Think about it. Psoas is continuously active in sitting. It is shortened in sitting. It contains the plexus. It will contract around the plexus and pull it up. The plexus contains among other things, the origins of the femoral nerve. Person gets up, but their psoas eventually doesn't elongate fully. The fascia over the quads is hooked into fascia over the psoas insertion. Futhermore, superficial thigh fascia is continuous with abdominal superficial fascia (I think it's called Scarpie's fascia).. I don't have a problem seeing how the whole system, pulling up from the knees and down from the abs, could get tightened into the anterior hips from sitting. Then when the person stands, they get dull back pain from feedback through the femoral and many other more cutaneous nerves in the inguinal area. Given time they get femoral nerve radicular pain and their back gets blamed: psoas, (which is firmly attached to discs) in its unlengthenable state pulls an annulus downward and the nucleus slides back, and lo, a bulge shows up. And the poor back is blamed or TrA, when in fact it was psoas all along being the unwilling culprit ("I was just following orders, honest!..")

Then you get them prone, and they have poor knee flexion. You press on their midback and lo, psoas suddenly moves closer to its insertion and the whole complex relaxes, including around the femoral nerve, and suddenly knee flexion is better. Now that the plexus is slidier within the psoas, the knee flexion remains better. Sounds like a treat for the patient! You are a hands-oner Nari! :)
Cheers,
Diane

BB
12-05-2004, 05:59 PM
Nari,
Great info...can't wait to try it!

Diane,
I like your theory! I think you are right.
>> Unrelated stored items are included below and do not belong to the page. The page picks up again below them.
(** On [plainCycle] the identities are [A@1.0.0] and [B@1.0.0]: three
    nested calls are enough. *)
Lemma visit_terminates_without_peers_witness :
  visit (resolverOf plainCycle) 3 ["a"] [] emptyWorld <> OutOfFuel.
Proof.
  refine (visit_terminates_without_peers (resolverOf plainCycle)
            [("A", "1.0.0"); ("B", "1.0.0")] ["a"] emptyWorld _).
  intros pattern pkg Hres. apply resolverOf_In in Hres.
  repeat (destruct Hres as [[= <- <-]|Hres];
          [split; [reflexivity | cbn; auto]|]).
  destruct Hres.
Defined.

(** ** C4 and C7 *)

(** A file of [x] is matched to [x]; a file of [xy], which shares the
    text [/proj/node_modules/x] with it, and a file outside every
    registered location are not matched to [x]. *)
Example prefix_match_exactness :
  generatedFindPackageLocator apiTemplate siblingsStore
    "/proj/node_modules/x/lib/index.js"
  = Some (PackageLocator "x" (Some "1.0.0")) /\
  generatedFindPackageLocator apiTemplate siblingsStore
    "/proj/node_modules/xy/lib/index.js"
  = Some topLevelLocator /\
  generatedFindPackageLocator apiTemplate siblingsStore "/usr/lib/node/fs.js"
  = None.
Proof. repeat split; vm_compute; reflexivity. Qed.

Example lengths_by_frequency :
  locationLengths flatStore = [17; 16; 16; 6] /\
  lengths flatStore = [(17, 1); (16, 2); (6, 1)] /\
  sortedLengths flatStore = [(16, 2); (17, 1); (6, 1)].
Proof. repeat split; vm_compute; reflexivity. Qed.

(** ** C5 *)

(** The traversal of [simple] from the empty store. *)
Lemma C5_witness :
  exists resolutions w',
    visit (resolverOf simple) 3 ["root-dep"] [] emptyWorld = Ok (resolutions, w') /\
    forall name reference info1 info2,
      In (name, reference, info1) (entries (fst w')) ->
      In (name, reference, info2) (entries (fst w')) ->
      info1 = info2.
Proof.
  eexists. eexists. split; [vm_compute; reflexivity|].
  refine (proj1 (C5_store_deduplicates_and_only_grows (resolverOf simple)
                   3 ["root-dep"] [] emptyWorld _ _ wf_stores_nil _)).
  vm_compute. reflexivity.
Defined.

(** ** C6 *)

Example scopeOfA1_prepass :
  forM (prepass (resolverOf peerScopes) ["A1"; "1.0.0"]) ["b"; "p@1"]
       (([], []), noLinks)
  = Ok (scopeOfA1,
        [("/cache/B-1.0.0", locationIn ["A1"; "1.0.0"] pkgB "/cache/B-1.0.0")]).
Proof. vm_compute. reflexivity. Qed.

(** The iteration that inserts [B] in the scope of [A1]. *)
Lemma C6_witness :
  exists w' info,
    insertion (resolverOf peerScopes) (visit (resolverOf peerScopes) 2)
              scopeOfA1 "b" emptyWorld = Ok w' /\
    stores_get (fst w') (Some "B") (Some (referenceIn ["A1"; "1.0.0"] pkgB))
    = Some info /\
    map_get (packageDependencies info) "P" = Some "1.0.0".
Proof.
  eexists.
  destruct (C6_peers_injected_after_recursion (resolverOf peerScopes) 2
              scopeOfA1 "b" pkgB
              {| ref_location := Some "/cache/B-1.0.0"; ref_dependencies := [] |}
              "/cache/B-1.0.0"
              (referenceIn ["A1"; "1.0.0"] pkgB) [] noLinks
              _ eq_refl eq_refl eq_refl eq_refl)
    as (loc & direct & deps & visited & info & _ & _ & _ & _ & Hinfo & _ & Hpeer & _).
  exists info. split; [reflexivity|].
  split; [exact Hinfo|].
  rewrite (Hpeer "P" (or_introl eq_refl)). reflexivity.
Defined.

(** ** C8 *)

(** [optional] has no reference object: the seeds with and without it
    give the same result. *)
Lemma C8_witness :
  visit (resolverOf simple) 3 ["optional"; "root-dep"] [] emptyWorld
  = visit (resolverOf simple) 3 ["root-dep"] [] emptyWorld.
Proof.
  refine (proj2 (proj2
    (C8_unresolvable_pattern_skipped (resolverOf simple) "optional"
       {| pkg_name := "optional"; pkg_version := "1.0.0";
          pkg_main := None; pkg_peerDependencies := None;
          pkg_reference := None |} _ _)) 3 [] ["root-dep"] [] emptyWorld).
  - reflexivity.
  - left. reflexivity.
Defined.

(** ** C9 *)

(** The locations of the store of [simple], the project folder included. *)
Lemma C9_witness :
  exists stores fs',
    getPackageInformationStores (resolverOf simple) 3 project ["root-dep"] noLinks
    = Ok (stores, fs') /\
    forall name reference info,
      In (name, reference, info) (entries stores) ->
      endsWith (packageLocation info) "/"%char.
Proof.
  eexists. eexists. split; [vm_compute; reflexivity|].
  intros name reference info Hin.
  refine (proj1 (C9_locations_end_with_separator (resolverOf simple)
                   3 project ["root-dep"] noLinks _ _ name reference info _ Hin)).
  vm_compute. reflexivity.
Defined.

(** A location that ends with two slashes keeps two: the stored location
    does not end with exactly one separator. *)
Lemma C9_counterexample :
  exists stores fs' info,
    getPackageInformationStores (resolverOf doubleSlash) 2 project ["a"] noLinks
    = Ok (stores, fs') /\
    In (Some "a", Some "1.0.0", info) (entries stores) /\
    packageLocation info = "/cache/a//" /\
    ~ endsWithExactlyOne (packageLocation info) "/"%char.
Proof.
  eexists. eexists. eexists. split; [vm_compute; reflexivity|].
  split; [left; reflexivity|]. split; [reflexivity|].
  cbn [packageLocation]. intros (body & Heq & Hnot).
  destruct (append_last_inj "/cache/a/" body "/" "/" Heq) as [<- _].
  apply Hnot. exists "/cache/a". reflexivity.
Qed.

(** ** C10 *)

(** Every version of [simple] is non-empty and a resolved POSIX path
    begins with a slash: [visit] fails no invariant. *)
Lemma C10_witness :
  visit (resolverOf simple) 3 ["root-dep"; "optional"] [] emptyWorld
  <> Err (InvariantViolation referenceMessage).
Proof.
  refine (proj2 (C10_prepass_invariants_hold (resolverOf simple) _ _)
            3 ["root-dep"; "optional"] [] emptyWorld referenceMessage).
  - intros pattern pkg Hres. apply resolverOf_In in Hres.
    repeat (destruct Hres as [[= <- <-]|Hres]; [reflexivity|]).
    destruct Hres.
  - intros dir file. reflexivity.
Defined.

(** ** The literals and the marker *)

Example stringify_escapes :
  stringify ("a" +++ quote +++ "b" +++ backslash +++ nl)
  = quote +++ "a" +++ backslash +++ quote +++ "b" +++ backslash +++ backslash
          +++ backslash +++ "n" +++ quote.
Proof. vm_compute. reflexivity. Qed.

(** The tables of [simple] take the place of the first marker of
    [apiTemplate]; the second marker stays. *)
Lemma generatePnpMap_splices_tables_witness :
  generatePnpMap (resolverOf simple) apiTemplate 3 project ["root-dep"] noLinks
  = Ok (apiBefore
        +++ (generateMaps simpleStore +++ generateFindPackageLocator simpleStore)
        +++ apiAfter, noLinks).
Proof.
  apply (generatePnpMap_splices_tables (resolverOf simple) apiTemplate 3 project
           ["root-dep"] noLinks simpleStore noLinks apiBefore apiAfter).
  - vm_compute. reflexivity.
  - vm_compute. reflexivity.
  - vm_compute. reflexivity.
  - apply (findMarker_first apiTemplate apiBefore apiAfter).
    vm_compute. reflexivity.
Defined.

(** With a dollar sign in a location the text is not spliced as it is:
    [$$] in the replacement stands for one dollar sign. *)
Example dollars_are_expanded :
  replaceMarker marker (stringify "/cache/a$$b/") = stringify "/cache/a$b/" /\
  generatePnpMap (resolverOf dollars) marker 2 project ["a"] noLinks
  <> Ok (generateMaps dollarsStore +++ generateFindPackageLocator dollarsStore,
         noLinks).
Proof.
  split; [vm_compute; reflexivity|].
  intros Heq. vm_compute in Heq. discriminate Heq.
Qed.

(** ** The matcher *)

(** The tests go by frequency, not by length: in the store of [nested]
    the length of the project folder, met twice, is tested before the
    length of the folder of [x], and a file of [x] is matched to the
    top level. *)
Example matcher_prefers_frequent_lengths :
  map fst (sortedLengths nestedStore) = [6; 21] /\
  generatedFindPackageLocator apiTemplate nestedStore
    "/proj/node_modules/x/index.js"
  = Some topLevelLocator.
Proof. split; vm_compute; reflexivity. Qed.

(** ** The store *)

(** In the store of [peerScopes], the instance of [B] below [A1] depends
    on [P@1.0.0], which is an entry. *)
Lemma stored_dependencies_resolve_witness :
  exists target,
    stores_get peerScopesStore (Some "P") (Some "1.0.0") = Some target.
Proof.
  eapply (stored_dependencies_resolve (resolverOf peerScopes) 3 project
            ["a1"; "a2"] noLinks peerScopesStore _
            (Some "B") (Some (referenceIn ["A1"; "1.0.0"] pkgB)) _ "P" "1.0.0").
  - vm_compute. reflexivity.
  - vm_compute. reflexivity.
  - vm_compute. reflexivity.
Defined.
I wanted to add that I look for back pain with the prone knee bend also, and I pay attention to see what the pelvis is doing during the motion. Often times the pelvis tilts anteriorly with lumbar extension. The pain in this case can often be changed by pushing down on the pelvis to prevent the tilt. I have not had the carry over when I let go however. I have to teach them to actively keep the pelvis from moving. I look forward to using the treatment at the T-L junction!

Cory

rolf
12-05-2004, 10:09 PM
Hi all!
Nice one Nari ,but have you tried to passive and active dors and plant.flex the anklejoint when you are doing the PKB mob.This can increase the mob.of the n .femoralis futher!
RIN

nari
13-05-2004, 02:53 AM
Diane -

Thanks for your post, it does make sense. I find it interesting that on stiff, unyielding spines, I do not think I am lengthening anything much or altering the physical shape of the TLJ - much too stiff-but it is one of the 3 crucial 'hot spots' on the spine that David B talks about when he discusses neural tension.

Sometimes I do much more hands-on than usual, because the signs seem to indicate a further investigation, and I must admit admit my curiosity is increased; and when it backfires and I find much more than I want to know about, I sit back and look at the bigger picture.


BB - yes, the pelvis orientation is important. (McKenzie found this out).
Sometimes, during the knee flexion phase, the pelvis starts to rotate to avoid the increased tensioning, so I derotate manually and continue. It does have carry-over, because I teach the patient to recognise when rotation starts, and ask them to control it; as you have found.

Rin -

Yes, I do add DF and PF of the ankle, and sometimes, if it is indicated, eversion and inversion with DF. Once I got a positive for the lumbar pain with strong EV/DF at around 90 degrees knee flexion...and started to wonder what I was really affecting! (The same positive was not there when the patient was supine or prone).